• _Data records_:
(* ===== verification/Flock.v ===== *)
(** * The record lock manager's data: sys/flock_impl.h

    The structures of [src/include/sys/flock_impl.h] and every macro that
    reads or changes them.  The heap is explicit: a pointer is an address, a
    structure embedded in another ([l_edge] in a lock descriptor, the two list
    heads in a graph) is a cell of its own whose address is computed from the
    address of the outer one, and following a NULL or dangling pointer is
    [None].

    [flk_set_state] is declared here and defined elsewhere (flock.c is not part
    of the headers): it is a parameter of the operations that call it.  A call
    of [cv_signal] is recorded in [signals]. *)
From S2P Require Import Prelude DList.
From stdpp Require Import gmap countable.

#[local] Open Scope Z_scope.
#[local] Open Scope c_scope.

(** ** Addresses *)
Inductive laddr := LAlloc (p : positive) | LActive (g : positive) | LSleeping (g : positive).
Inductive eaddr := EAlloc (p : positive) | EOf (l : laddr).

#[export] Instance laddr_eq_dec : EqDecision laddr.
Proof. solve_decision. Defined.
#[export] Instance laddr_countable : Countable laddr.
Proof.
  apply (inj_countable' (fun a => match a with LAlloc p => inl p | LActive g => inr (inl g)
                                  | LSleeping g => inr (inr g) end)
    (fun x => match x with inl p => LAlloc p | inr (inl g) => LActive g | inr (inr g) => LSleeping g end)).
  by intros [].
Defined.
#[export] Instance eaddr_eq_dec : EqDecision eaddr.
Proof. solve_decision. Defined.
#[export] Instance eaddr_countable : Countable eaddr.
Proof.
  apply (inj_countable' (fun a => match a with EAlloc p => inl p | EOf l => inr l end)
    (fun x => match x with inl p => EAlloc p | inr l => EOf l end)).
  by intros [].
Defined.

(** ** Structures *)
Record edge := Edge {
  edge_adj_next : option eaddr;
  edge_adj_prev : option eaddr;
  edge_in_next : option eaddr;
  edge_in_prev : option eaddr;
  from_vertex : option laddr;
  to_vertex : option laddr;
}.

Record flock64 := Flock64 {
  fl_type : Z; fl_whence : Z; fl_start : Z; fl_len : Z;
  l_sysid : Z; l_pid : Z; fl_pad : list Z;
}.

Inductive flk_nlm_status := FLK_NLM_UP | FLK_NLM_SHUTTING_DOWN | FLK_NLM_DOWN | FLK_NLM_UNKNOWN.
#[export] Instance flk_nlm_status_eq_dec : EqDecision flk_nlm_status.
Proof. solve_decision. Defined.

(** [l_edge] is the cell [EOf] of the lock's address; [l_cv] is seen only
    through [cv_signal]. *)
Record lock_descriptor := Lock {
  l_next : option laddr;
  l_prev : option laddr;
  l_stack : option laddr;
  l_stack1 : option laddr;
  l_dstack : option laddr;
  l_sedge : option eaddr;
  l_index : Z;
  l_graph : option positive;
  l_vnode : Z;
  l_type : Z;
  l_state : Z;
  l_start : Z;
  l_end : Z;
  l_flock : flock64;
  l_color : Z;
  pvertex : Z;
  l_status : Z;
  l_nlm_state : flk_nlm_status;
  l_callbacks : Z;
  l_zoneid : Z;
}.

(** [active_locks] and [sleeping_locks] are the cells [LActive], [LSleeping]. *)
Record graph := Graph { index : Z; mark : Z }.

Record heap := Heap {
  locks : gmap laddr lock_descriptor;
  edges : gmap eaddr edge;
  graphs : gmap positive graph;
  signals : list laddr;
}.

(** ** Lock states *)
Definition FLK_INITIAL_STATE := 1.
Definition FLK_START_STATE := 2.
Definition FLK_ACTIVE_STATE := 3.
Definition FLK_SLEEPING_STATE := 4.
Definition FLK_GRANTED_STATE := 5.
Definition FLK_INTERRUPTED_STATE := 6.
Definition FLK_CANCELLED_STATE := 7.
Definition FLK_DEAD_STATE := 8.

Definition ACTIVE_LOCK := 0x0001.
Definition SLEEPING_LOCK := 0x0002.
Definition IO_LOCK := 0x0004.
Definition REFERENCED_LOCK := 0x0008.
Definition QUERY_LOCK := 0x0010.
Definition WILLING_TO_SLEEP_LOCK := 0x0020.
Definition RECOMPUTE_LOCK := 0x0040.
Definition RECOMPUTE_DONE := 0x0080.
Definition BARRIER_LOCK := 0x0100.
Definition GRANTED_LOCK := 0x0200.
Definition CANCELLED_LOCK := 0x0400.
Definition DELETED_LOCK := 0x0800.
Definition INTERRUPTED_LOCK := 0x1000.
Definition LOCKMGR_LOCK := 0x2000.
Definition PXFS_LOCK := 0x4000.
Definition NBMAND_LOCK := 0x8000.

• _Activity_: Reproduce each entry above exactly, keeping every character.

• _Your response_:
(* ===== verification/Flock.v ===== *)
(** * The record lock manager's data: sys/flock_impl.h

    The structures of [src/include/sys/flock_impl.h] and every macro that
    reads or changes them.  The heap is explicit: a pointer is an address, a
    structure embedded in another ([l_edge] in a lock descriptor, the two list
    heads in a graph) is a cell of its own whose address is computed from the
    address of the outer one, and following a NULL or dangling pointer is
    [None].

    [flk_set_state] is declared here and defined elsewhere (flock.c is not part
    of the headers): it is a parameter of the operations that call it.  A call
    of [cv_signal] is recorded in [signals]. *)
From S2P Require Import Prelude DList.
From stdpp Require Import gmap countable.

#[local] Open Scope Z_scope.
#[local] Open Scope c_scope.

(** ** Addresses *)
Inductive laddr := LAlloc (p : positive) | LActive (g : positive) | LSleeping (g : positive).
Inductive eaddr := EAlloc (p : positive) | EOf (l : laddr).

#[export] Instance laddr_eq_dec : EqDecision laddr.
Proof. solve_decision. Defined.
#[export] Instance laddr_countable : Countable laddr.
Proof.
  apply (inj_countable' (fun a => match a with LAlloc p => inl p | LActive g => inr (inl g)
                                  | LSleeping g => inr (inr g) end)
    (fun x => match x with inl p => LAlloc p | inr (inl g) => LActive g | inr (inr g) => LSleeping g end)).
  by intros [].
Defined.
#[export] Instance eaddr_eq_dec : EqDecision eaddr.
Proof. solve_decision. Defined.
#[export] Instance eaddr_countable : Countable eaddr.
Proof.
  apply (inj_countable' (fun a => match a with EAlloc p => inl p | EOf l => inr l end)
    (fun x => match x with inl p => EAlloc p | inr l => EOf l end)).
  by intros [].
Defined.

(** ** Structures *)
Record edge := Edge {
  edge_adj_next : option eaddr;
  edge_adj_prev : option eaddr;
  edge_in_next : option eaddr;
  edge_in_prev : option eaddr;
  from_vertex : option laddr;
  to_vertex : option laddr;
}.

Record flock64 := Flock64 {
  fl_type : Z; fl_whence : Z; fl_start : Z; fl_len : Z;
  l_sysid : Z; l_pid : Z; fl_pad : list Z;
}.

Inductive flk_nlm_status := FLK_NLM_UP | FLK_NLM_SHUTTING_DOWN | FLK_NLM_DOWN | FLK_NLM_UNKNOWN.
#[export] Instance flk_nlm_status_eq_dec : EqDecision flk_nlm_status.
Proof. solve_decision. Defined.

(** [l_edge] is the cell [EOf] of the lock's address; [l_cv] is seen only
    through [cv_signal]. *)
Record lock_descriptor := Lock {
  l_next : option laddr;
  l_prev : option laddr;
  l_stack : option laddr;
  l_stack1 : option laddr;
  l_dstack : option laddr;
  l_sedge : option eaddr;
  l_index : Z;
  l_graph : option positive;
  l_vnode : Z;
  l_type : Z;
  l_state : Z;
  l_start : Z;
  l_end : Z;
  l_flock : flock64;
  l_color : Z;
  pvertex : Z;
  l_status : Z;
  l_nlm_state : flk_nlm_status;
  l_callbacks : Z;
  l_zoneid : Z;
}.

(** [active_locks] and [sleeping_locks] are the cells [LActive], [LSleeping]. *)
Record graph := Graph { index : Z; mark : Z }.

Record heap := Heap {
  locks : gmap laddr lock_descriptor;
  edges : gmap eaddr edge;
  graphs : gmap positive graph;
  signals : list laddr;
}.

(** ** Lock states *)
Definition FLK_INITIAL_STATE := 1.
Definition FLK_START_STATE := 2.
Definition FLK_ACTIVE_STATE := 3.
Definition FLK_SLEEPING_STATE := 4.
Definition FLK_GRANTED_STATE := 5.
Definition FLK_INTERRUPTED_STATE := 6.
Definition FLK_CANCELLED_STATE := 7.
Definition FLK_DEAD_STATE := 8.

Definition ACTIVE_LOCK := 0x0001.
Definition SLEEPING_LOCK := 0x0002.
Definition IO_LOCK := 0x0004.
Definition REFERENCED_LOCK := 0x0008.
Definition QUERY_LOCK := 0x0010.
Definition WILLING_TO_SLEEP_LOCK := 0x0020.
Definition RECOMPUTE_LOCK := 0x0040.
Definition RECOMPUTE_DONE := 0x0080.
Definition BARRIER_LOCK := 0x0100.
Definition GRANTED_LOCK := 0x0200.
Definition CANCELLED_LOCK := 0x0400.
Definition DELETED_LOCK := 0x0800.
Definition INTERRUPTED_LOCK := 0x1000.
Definition LOCKMGR_LOCK := 0x2000.
Definition PXFS_LOCK := 0x4000.
Definition NBMAND_LOCK := 0x8000.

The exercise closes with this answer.